Search for the word "statusIndicator" in the entries. Each line that holds it should be copied.
-------
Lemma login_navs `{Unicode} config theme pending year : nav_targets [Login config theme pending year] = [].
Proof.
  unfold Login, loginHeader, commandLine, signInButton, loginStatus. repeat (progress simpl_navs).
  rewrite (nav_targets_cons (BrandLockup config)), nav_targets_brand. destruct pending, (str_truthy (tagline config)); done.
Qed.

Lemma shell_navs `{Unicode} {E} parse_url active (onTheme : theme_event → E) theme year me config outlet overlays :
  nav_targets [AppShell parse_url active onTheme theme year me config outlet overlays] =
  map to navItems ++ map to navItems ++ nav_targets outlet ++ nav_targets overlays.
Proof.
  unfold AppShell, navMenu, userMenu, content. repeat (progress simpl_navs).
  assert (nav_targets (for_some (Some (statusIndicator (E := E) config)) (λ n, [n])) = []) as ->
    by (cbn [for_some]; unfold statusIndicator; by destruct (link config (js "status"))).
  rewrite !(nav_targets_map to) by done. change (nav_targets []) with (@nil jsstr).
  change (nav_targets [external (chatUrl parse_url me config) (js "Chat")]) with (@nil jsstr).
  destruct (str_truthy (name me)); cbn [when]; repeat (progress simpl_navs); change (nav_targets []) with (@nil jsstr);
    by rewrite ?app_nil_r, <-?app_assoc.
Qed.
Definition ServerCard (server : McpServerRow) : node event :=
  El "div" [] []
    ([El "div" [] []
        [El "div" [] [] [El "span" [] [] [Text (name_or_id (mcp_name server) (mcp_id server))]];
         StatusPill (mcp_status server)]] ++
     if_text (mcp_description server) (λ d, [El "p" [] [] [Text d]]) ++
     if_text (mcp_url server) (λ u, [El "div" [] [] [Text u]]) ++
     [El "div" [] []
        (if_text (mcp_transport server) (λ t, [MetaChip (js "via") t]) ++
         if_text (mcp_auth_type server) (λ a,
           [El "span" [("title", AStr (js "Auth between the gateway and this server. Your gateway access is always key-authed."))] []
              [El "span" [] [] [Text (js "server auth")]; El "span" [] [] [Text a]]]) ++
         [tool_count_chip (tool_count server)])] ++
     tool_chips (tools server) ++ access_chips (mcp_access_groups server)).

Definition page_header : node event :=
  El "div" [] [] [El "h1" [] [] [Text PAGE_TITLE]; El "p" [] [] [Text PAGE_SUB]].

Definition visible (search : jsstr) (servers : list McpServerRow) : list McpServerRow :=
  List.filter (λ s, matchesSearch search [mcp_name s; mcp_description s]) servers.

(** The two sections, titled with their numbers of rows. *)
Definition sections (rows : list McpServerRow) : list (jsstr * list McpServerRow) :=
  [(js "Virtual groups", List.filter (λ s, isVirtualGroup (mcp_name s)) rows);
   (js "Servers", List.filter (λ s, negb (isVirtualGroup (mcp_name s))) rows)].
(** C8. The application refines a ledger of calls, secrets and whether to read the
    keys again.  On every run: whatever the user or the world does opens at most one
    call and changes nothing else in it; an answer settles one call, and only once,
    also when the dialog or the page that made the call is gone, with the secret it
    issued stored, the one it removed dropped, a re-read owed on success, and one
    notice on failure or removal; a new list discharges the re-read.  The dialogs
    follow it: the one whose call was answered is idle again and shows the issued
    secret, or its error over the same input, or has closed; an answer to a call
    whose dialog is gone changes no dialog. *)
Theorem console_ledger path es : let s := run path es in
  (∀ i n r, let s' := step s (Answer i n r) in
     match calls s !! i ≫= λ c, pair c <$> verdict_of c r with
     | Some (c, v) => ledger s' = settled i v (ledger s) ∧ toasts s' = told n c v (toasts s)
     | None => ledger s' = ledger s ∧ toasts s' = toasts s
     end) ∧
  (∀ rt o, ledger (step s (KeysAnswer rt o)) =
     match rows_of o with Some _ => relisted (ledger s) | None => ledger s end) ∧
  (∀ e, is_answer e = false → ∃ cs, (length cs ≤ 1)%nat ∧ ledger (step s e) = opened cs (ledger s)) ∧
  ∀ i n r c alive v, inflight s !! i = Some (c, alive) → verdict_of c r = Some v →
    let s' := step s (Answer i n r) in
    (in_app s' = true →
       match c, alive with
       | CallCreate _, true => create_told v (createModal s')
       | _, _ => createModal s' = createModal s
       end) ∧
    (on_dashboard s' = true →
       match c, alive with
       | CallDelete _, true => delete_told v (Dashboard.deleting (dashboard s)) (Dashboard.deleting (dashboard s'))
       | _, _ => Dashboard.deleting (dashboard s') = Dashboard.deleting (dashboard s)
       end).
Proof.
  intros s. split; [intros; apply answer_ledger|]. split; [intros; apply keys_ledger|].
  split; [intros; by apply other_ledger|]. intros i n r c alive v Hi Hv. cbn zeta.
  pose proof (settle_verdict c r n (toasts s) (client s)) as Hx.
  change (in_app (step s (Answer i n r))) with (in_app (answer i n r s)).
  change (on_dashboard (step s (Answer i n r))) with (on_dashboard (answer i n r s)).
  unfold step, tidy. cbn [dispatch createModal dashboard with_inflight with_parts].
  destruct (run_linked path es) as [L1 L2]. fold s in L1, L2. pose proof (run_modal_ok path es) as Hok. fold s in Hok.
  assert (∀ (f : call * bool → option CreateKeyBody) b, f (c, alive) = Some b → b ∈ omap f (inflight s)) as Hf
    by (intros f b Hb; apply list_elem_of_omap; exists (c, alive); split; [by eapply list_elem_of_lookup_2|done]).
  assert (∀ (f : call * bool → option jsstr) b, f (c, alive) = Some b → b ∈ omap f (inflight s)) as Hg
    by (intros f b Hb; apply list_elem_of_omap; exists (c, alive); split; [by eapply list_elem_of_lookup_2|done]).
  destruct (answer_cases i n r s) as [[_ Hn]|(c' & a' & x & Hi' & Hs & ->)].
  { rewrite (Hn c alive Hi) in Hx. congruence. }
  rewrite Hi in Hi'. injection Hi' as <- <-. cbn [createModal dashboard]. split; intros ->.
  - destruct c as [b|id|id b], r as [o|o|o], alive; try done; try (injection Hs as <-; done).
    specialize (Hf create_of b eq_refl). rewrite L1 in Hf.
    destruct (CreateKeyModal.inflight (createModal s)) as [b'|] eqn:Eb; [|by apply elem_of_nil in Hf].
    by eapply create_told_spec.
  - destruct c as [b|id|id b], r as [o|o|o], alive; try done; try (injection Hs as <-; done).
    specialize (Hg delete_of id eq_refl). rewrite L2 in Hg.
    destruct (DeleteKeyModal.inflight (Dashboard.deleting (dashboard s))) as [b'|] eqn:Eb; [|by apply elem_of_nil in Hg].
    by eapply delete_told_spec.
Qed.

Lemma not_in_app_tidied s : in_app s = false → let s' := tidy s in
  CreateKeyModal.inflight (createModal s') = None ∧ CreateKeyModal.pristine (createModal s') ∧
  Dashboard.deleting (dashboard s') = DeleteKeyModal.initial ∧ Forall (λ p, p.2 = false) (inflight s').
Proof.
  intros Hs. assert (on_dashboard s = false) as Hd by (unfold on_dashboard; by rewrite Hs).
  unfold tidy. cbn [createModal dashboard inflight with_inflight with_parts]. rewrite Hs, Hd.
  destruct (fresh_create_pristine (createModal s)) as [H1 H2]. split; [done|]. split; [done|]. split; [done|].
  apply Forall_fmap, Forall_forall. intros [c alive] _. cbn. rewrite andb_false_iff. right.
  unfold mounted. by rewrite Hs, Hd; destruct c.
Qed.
-------
Result:
  assert (nav_targets (for_some (Some (statusIndicator (E := E) config)) (λ n, [n])) = []) as ->
    by (cbn [for_some]; unfold statusIndicator; by destruct (link config (js "status"))).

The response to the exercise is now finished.